II. the Current account and
the external debt before 1989
Before
1989, domestic production only meets 80 to 90 percent of internal consumption,
so Vietnam had to rely fully on foreign savings to meet investment
requirements. At that time,
transactions on goods and services were mainly with CMEA, so financing sources
for CA deficit was borrowings mostly from non-convertible area. External
borrowings had played an important role in financing the CA deficit until 1988
because at that time FDI was discouraged. Since 1988, structure of the CA financing has changed with the emergence
of FDI. However, for the whole period of 1985-1989, both FDI and
the external borrowings have not been sufficient to finance the CA
deficit, the large source was come from arrears accumulation.
Iii the Current account
deficit in the 1989-1998 period
Vietnam's
external transactions have undergone dramatically since economic reform. The CA
deficit has reduced rapidly between 1989 and 1992 because traditional sources
of financing from the former Soviet Union dried up when new one has not been
found. Since 1993, Vietnam has found financing sources from countries other
than CMEA group to finance the CA deficit. From that year, the CA deficit has
widened year by year until 1996.
In 1997-1998, it was narrowed due to import restrictions and Asian crisis's
impacts on Vietnam economy.
Compared
with other Asian countries, Vietnam has run much larger CA deficit in term of
GDP. While the indicator of the CA deficit as percent of GDP is always used in
cross-country comparisons, it hidden quite a bit some important information about
characteristics of CA. Is the explanation for the deficit found in a trade deficit or in high interest payment on
foreign debt? and does a given CA deficit result from high investment level or
low savings? The answers for these two questions vary substantially across
countries. The following part is
investigation of the evolution of trade balance, service, net factor income as
well as transfers from abroad in Vietnam during 1989-1998.
1. The trade balance
Trade
balance changed by each period. In
1989-1992, the trade deficit was very modest, about USD 50 million
per year. Since 1993, trade deficit has been deteriorated until 1996 with
imports increasing more rapidly than exports and reached at alarming level
(13.7 percent of GDP). However, the deficit was lower in 1997 because from late
1996, Government took a number of import restrictions to dampen the pace of
import growth, then counter the trade and CA deficit. The argument here is that
when Vietnam is member of AFTA (and eventually WTO), significant trade
liberalization is committed, therefore, using import restrictions seem to be
not relevant in the coming years.
1.1.
Composition of Trade:
1.1.1.Export
composition :
Vietnam's
merchandise exports have been dominated by agricultural, natural resources and
industrial products confirming the background of Vietnam economy.
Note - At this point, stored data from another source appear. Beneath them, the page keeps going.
(** [POST /api/posts/:id/approve] *)
Definition approveRoute (now : Z) (auth : Auth) (id : string) : Handler :=
  authenticate auth (fun user =>
  authorize ["admin"] user (fun db =>
    match db !! id with
    | None => (failure 404 "Post not found", db)
    | Some post =>
        if negb (String.eqb (status post) "pending") then
          (failure 400 "Only pending posts can be approved", db)
        else
          orError (approve now id (user_id user) post db)
            (fun p => success 200 "Post approved successfully" (Some p)) db
    end)).

(** [body('reason').isLength({ min: 10, max: 500 })]: a missing field is
    validated as the empty string. *)
Definition reasonValid (reason : option string) : bool :=
  lengthBetween 10 500 (default "" reason).

(** [POST /api/posts/:id/reject].  The [trim] sanitizer of the chain runs
    after the length check and rewrites [req.body.reason]. *)
Definition rejectRoute (now : Z) (auth : Auth) (id : string)
    (reason : option string) : Handler :=
  authenticate auth (fun user =>
  authorize ["admin"] user (fun db =>
    if negb (reasonValid reason) then
      (failure 400 "Validation failed", db)
    else
      let reason := Js.trim (default "" reason) in
      match db !! id with
      | None => (failure 404 "Post not found", db)
      | Some post =>
          if negb (String.eqb (status post) "pending") then
            (failure 400 "Only pending posts can be rejected", db)
          else
            orError (reject now id (user_id user) reason post db)
              (fun p => success 200 "Post rejected successfully" (Some p)) db
      end)).


(* ===================================================================== *)
(** * routes/posts.js: create, read, update, delete, like *)
(* ===================================================================== *)

(** A request body: each key of the schema is absent or holds a value of
    the schema's type. *)
Record PostBody := mkBody {
  b_title : option string;
  b_content : option string;
  b_author : option string;
  b_category : option string;
  b_slug : option string;
  b_excerpt : option string;
  b_featuredImage : option string;
  b_tags : option (list string);
  b_status : option string;
  b_isPublished : option bool;
  b_publishedAt : option Z;
  b_isApproved : option bool;
  b_approvedBy : option string;
  b_approvedAt : option Z;
  b_rejectionReason : option string;
  b_submittedForApproval : option bool;
  b_submittedAt : option Z;
  b_viewCount : option Z;
  b_likeCount : option Z;
  b_commentCount : option Z;
  b_seo : option Seo
}.

Definition emptyBody : PostBody :=
  mkBody None None None None None None None None None None None None None
    None None None None None None None None.

(** [.optional()]: an absent value passes. *)
Definition optional {A} (check : A -> bool) (o : option A) : bool :=
  match o with
  | None => true
  | Some x => check x
  end.

Definition hexDigit (c : ascii) : bool :=
  Js.digitClass c || Js.inRange 65 70 c || Js.inRange 97 102 c.

Fixpoint allChars (cls : ascii -> bool) (s : string) : bool :=
  match s with
  | EmptyString => true
  | String c rest => cls c && allChars cls rest
  end.

(** [isMongoId()]: 24 hexadecimal digits. *)
Definition isMongoId (s : string) : bool :=
  (String.length s =? 24)%nat && allChars hexDigit s.

(** [matches(/^[a-z0-9-]+$/)] *)
Definition slugChar (c : ascii) : bool :=
  Js.lowerClass c || Js.digitClass c || (Js.code c =? 45)%nat.

Definition slugPattern (s : string) : bool :=
  negb (String.eqb s "") && allChars slugChar s.

(** [isIn(['draft', 'published', 'archived'])] *)
Definition statusAllowed (s : string) : bool :=
  includes ["draft"; "published"; "archived"] s.

Definition seoValid (s : Seo) : bool :=
  optional (maxLength 60) (metaTitle s) &&
  optional (maxLength 160) (metaDescription s).

(** The checks the two chains share: excerpt, tags, status, seo. *)
Definition commonValid (body : PostBody) : bool :=
  optional (maxLength 300) (b_excerpt body) &&
  optional (forallb (maxLength 50)) (b_tags body) &&
  optional statusAllowed (b_status body) &&
  optional seoValid (b_seo body).

(** The validation chain of [POST /api/posts]. *)
Definition createValid (body : PostBody) : bool :=
  lengthBetween 3 200 (default "" (b_title body)) &&
  lengthBetween 10 10000 (default "" (b_content body)) &&
  isMongoId (default "" (b_category body)) &&
  lengthBetween 3 100 (default "" (b_slug body)) &&
  slugPattern (default "" (b_slug body)) &&
  commonValid body.

(** The validation chain of [PUT /api/posts/:id]. *)
Definition updateValid (body : PostBody) : bool :=
  optional (lengthBetween 3 200) (b_title body) &&
  optional (lengthBetween 10 10000) (b_content body) &&
  optional isMongoId (b_category body) &&
  commonValid body.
Two
traditional items that occupied largest share in total export are crude oil and
rice. Since 1994, there was a significant shift in the export composition of
Vietnam. Exports of textile and
cloth have emerged and increased rapidly so they cached up with rice. From
1995, textiles have become second largest commodity after crude oil with
revenue of more than USD 1
billion. Besides above major exports, other goods such as rubber, coffee,
cashew nut... have increased substantially and some items have played an
important role in the world market.
1.1.2. Imports
composition
A large
part of import's payments spends on capital goods like machinery, equipment,
auxiliaries, material and fuel. These goods accounted for 80-90 percent of
total imports while consumer goods occupied only 10-17 percent. However, the
value of consumer goods may be under recorded because smuggle goods are
existing in Vietnam. An unofficial data
estimates that the value of smuggled goods through the borders with
China, Cambodia and Lao was 15
percent of total import value. This is not surprise because many kinds of
consumer goods from these countries came to domestic market like garments,
shoes...and they crowded out the domestic goods.
1.2.
Direction of trade
The most
significant change in Vietnam's trade partners since 1989 was a decline in the
importance of Former Soviet Union as a traditional trade partners and raise in
the share of Asian as well as other countries in total trade value. Trade
with Asian countries has increased
from over 60 percent during 1991-1994 to nearly 80 percent of total trade
during 1995-1998.
2. Non-factor services
The revenue
from non-factor services are mainly related to tourism, post, transportation,
insurance...During 1990-1995, this item had little surplus but since 1995, due
to rapid increase in imported goods, the payments for freight, insurance has
increased substantially. In term of shares in total export of goods and
services, non-factor services accounted for 18 percent in 1992, went to 27
percent in 1996 and stayed at over 20 percent in 1997-1998.
3. Net factor income
from abroad.
Investment
income has mainly come from interest on deposits of Vietnamese residents with
non resident banks. However, this value is very small because foreign assets of
Vietnam are not much. In contrary, payment of this item has increased steadily
in recent years as a result of
rising scheduled interest payments on external debt. Due to huge amount of
external debt, Vietnam has to pay interest on this debt about some hundred USD
per year. In addition, profit remittance has increased in the past years when
FDI projects have been implemented after some years. Both increases in interest
payments and profit remittance had made net factor income item negative.
4. Transfers
The size of
the CA deficit has been reduced by high positive net transfer. From small
surplus at USD 90 millions in 1991, this item jumped to USD 1,200 millions in
1996 and USD 885 millions and USD 1,122 millions in 1997, 1998 respectively and
contributed significantly to financing resources of the trade deficit.
The overall
picture of the CA in term of sub-items during 1989-1998 has been mentioned
above. It can be said that trend of the CA and the trade balance are the same
but the CA deficit has not closed to trade deficit because substantial changes
in non-factor services and net factor income from abroad as well as transfers.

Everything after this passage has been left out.